There are fair criticisms of BTC here. However the author is confused if he assumes that Austrian economists are not critical of BTC. Allowing Krugman to define what libertarian views are is suspect to say the least.
As you surely know - the bitcoin fraudsters' use Austrian economics to make the bullshit to the max all sound like it is somehow backed by (economic) theory (and nobel laureates).
Mr Krugman is just one voice in the collected "Yes, Bitcoin is a Ponzi" articles. As you surely know - the most outspoken economist on the bitcoin investment fraud / bubble is Mr Rubini. See this US Sentate testimony, for example, https://bitsblocks.github.io/crypto-bubbles
Yet in the next breath, many will claim (Marxist labor theory of value) the energy used in mining determines the value.
There is value in a medium of exchange if users agree upon those terms. HODLing isn't that.
To the extent that the medium of exchange is valued, it is because it would be more convenient, less costly, less regulated or otherwise useful. BTC's mining, fees and slow transaction speeds subtract utility. Instead of moving onto better technologies, maximalists retreat to the illogical digital gold arguments. Ironically the inefficiencies are defended as creating value.

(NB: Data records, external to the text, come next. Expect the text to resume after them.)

(* ===== verification/FileSafety.v ===== *)
(** * FileSafety: what the file browser can reach

    Paths that pass [isPathAllowed] resolve inside an allowed root and outside
    every denied one; reads stay there, changes stay there but for the runs
    that are exhibited; an upload puts its chunks together again. *)

From S2P Require Import Prelude Bytes Grants Paths FileService.

(** ** Containment *)

Lemma isWithin_spec a b :
  Forall seg_ok a -> Forall seg_ok b ->
  isWithin (show a) (show b) = true <-> a = b \/ b <> [] /\ under b a.
Proof.
  intros Ha Hb. unfold isWithin, startsWith. rewrite orb_true_iff, !bool_decide_eq_true.
  assert (show a = show b <-> a = b) as -> by (split; [by apply show_inj|by intros ->]).
  destruct b as [|y b].
  - split; [|naive_solver]. intros [?|Hp]; [by left|]. exfalso.
    change ([SEP] ++ [SEP] `prefix_of` show a) in Hp. destruct Ha as [|x a Hx Ha].
    + by apply prefix_cons_inv_2, prefix_nil_not in Hp.
    + destruct Hx as (Hne & _ & _ & Hs). destruct x as [|c x]; [done|].
      change (SEP :: [SEP] `prefix_of` SEP :: c :: x ++ render a) in Hp.
      apply prefix_cons_inv_2, prefix_cons_inv_1 in Hp as <-. set_solver.
  - destruct Ha as [|x a Hx Ha].
    + change (show []) with [SEP]. split.
      * intros [?|Hp]; [by left|]. exfalso.
        change (show (y :: b)) with (SEP :: y ++ render b) in Hp.
        apply prefix_length in Hp. rewrite length_app in Hp. simpl in Hp. lia.
      * intros [?|[_ Hu]]; [by left|]. by apply prefix_nil_not in Hu.
    + change (show (x :: a)) with (render (x :: a)). change (show (y :: b)) with (render (y :: b)).
      rewrite render_prefix by first [assumption | by constructor]. unfold under.
      split; [intros [?|[? _]]|intros [?|[_ ?]]]; [by left|by right| by left|].
      destruct (decide (x :: a = y :: b)) as [|Hne]; [by left|right]. split; [done|congruence].
Qed.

Aren't you just describing an input-based theory of value in your first statement (as opposed to a Riccardian theory of value where price is determined by demand relative to supply)? I was under the impression that a labour theory of value is a rather specific kind of input theory since it would not treat energy as a legitimate input but instead require the value of energy be determined by the human labor required to produce that energy--i.e. the value of bitcoin should be determined by considering the amount of labour required to produce the energy required for mining plus the labor directly involved in running and the Bitcoin network. Consider a contrasting input-based theory of value which instead of using labour uses some finite resource (or collection thereof) like barrels of oil as its unit of value: here the value of Bitcoin would be determined by the number of barrels of oil required to produce the energy required to mine bitcoin. Even though it uses energy as a means of determining the value of bitcoin, this second theory of value does not involve considerations of labour at any stage.
Also (as an aside irrelevant to my above question), I think you greatly overestimate the number of people who subscribe to a labour theory of value. Personally, I don't recall encountering people who subscribed to it other than far-left shitposters on twitter (who are definitely a minority, although a rather vocal one).

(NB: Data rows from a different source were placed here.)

(* ===== verification/Cast.v ===== *)
(** * Cast: terminal recordings in the asciinema format

    [packages/cast/src]: [format.ts] (encoding, and a parser that survives a
    torn file), [timeline.ts] (what a player draws at a time) and [writer.ts].
    Text is its UTF-16 units.  A time is a rational: the code's [number]s
    without their rounding, but for [toFixed], which is written out.  JSON
    values are an inductive type; [JSON.stringify] and [JSON.parse] are a type
    class with what is documented of them as laws, and [CastToy] an instance. *)

From Stdlib Require Import QArith Qround Lqa.
From S2P Require Import Prelude Bytes.

#[local] Open Scope Z_scope.

(** ** JSON *)

Inductive Json :=
| JNull
| JBool (b : bool)
| JNumber (q : Q)
| JString (s : jstr)
| JArray (l : list Json)
| JObject (fields : list (jstr * Json)).

Class JsonCodec := {
  stringify : Json -> jstr;
  parse : jstr -> option Json;
}.

(** A JSON text is one line without indentation and reads back; an array's
    starts with its bracket and no shorter piece of it is JSON. *)
Class JsonLaws `{JsonCodec} := {
  json_roundtrip v : parse (stringify v) = Some v;
  json_one_line v : 10 ∉ stringify v;
  json_not_blank v : trim (stringify v) <> [];
  json_torn l p : p `prefix_of` stringify (JArray l) -> p <> [] ->
    p <> stringify (JArray l) -> parse p = None /\ trim p <> [];
}.

(** ** [format.ts] *)

Inductive CastEventType := output | resize.
#[export] Instance CastEventType_eq_dec : EqDecision CastEventType.
Proof. solve_decision. Defined.

Record CastEvent := mkEvent { ev_time : Q; ev_type : CastEventType; ev_data : jstr }.

Record CastHeader := mkHeader {
  ch_width : Z;
  ch_height : Z;
  ch_timestamp : option Z;
  ch_idle_time_limit : option Z;
  ch_title : option jstr;
  ch_term : option jstr;
}.

(** A parsed header is whatever JSON had [version] 2. *)
Record Cast := mkCast { ca_header : Json; ca_events : list CastEvent; ca_truncated : bool }.

Definition TIME_PRECISION : Z := 6.

(** [Number(seconds.toFixed(6))]: the nearest multiple, the larger of two. *)
Definition formatTime (seconds : Q) : Q :=
  Qred (Qmake (Qfloor (seconds * inject_Z (10 ^ TIME_PRECISION) + (1 # 2)))
              (Z.to_pos (10 ^ TIME_PRECISION))).

Definition NEWLINE : Z := 10.

Definition json_int (n : Z) : Json := JNumber (inject_Z n).
Definition optional (key : string) (v : option Json) : list (jstr * Json) :=
  match v with Some v => [(js key, v)] | None => [] end.

Definition header_json (h : CastHeader) : Json :=
  JObject ([(js "version", json_int 2); (js "width", json_int (ch_width h));
            (js "height", json_int (ch_height h))]
    ++ optional "timestamp" (json_int <$> ch_timestamp h)
    ++ optional "idle_time_limit" (json_int <$> ch_idle_time_limit h)
    ++ optional "title" (JString <$> ch_title h)
    ++ optional "env" ((fun term => JObject [(js "TERM", JString term)]) <$> ch_term h)).

Definition type_name (t : CastEventType) : jstr :=
  match t with output => js "o" | resize => js "r" end.

Definition event_json (e : CastEvent) : Json :=
  JArray [JNumber (formatTime (ev_time e)); JString (type_name (ev_type e)); JString (ev_data e)].

Inductive CastError := EmptyRecording | HeaderNotJson | UnsupportedVersion.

You make a fair distinction in regards to general input-based value and labor based value.
You don't need to look far to find posters using this argument to rationalize the value of BTC. Many contend that BTC's proof of work is the only possibility for a truely secure ledger, that the masses of computing power invested create the value of BTC.
The article does not contain many well founded arguments.
However, I'd like to ask this question: Is an asset price inflation a Ponzi scheme? In other words: Would Bitcoin critics describe a housing bubble in which many people suddenly start investing in real estate as a Ponzi scheme?
Ponzi Schemes can also be organized by the government and be mandatory...
Some pay-as-you-go (vs funded) pension systems are considered as Ponzi scheme by their characteristics. The population/age pyramid in western countries is an issue. Which is why the subject is hot.
Bitcoin is a cryptocurrency, while blockchain is a distributed database. Bitcoin is powered by blockchain technology, but blockchain has found many uses beyond Bitcoin.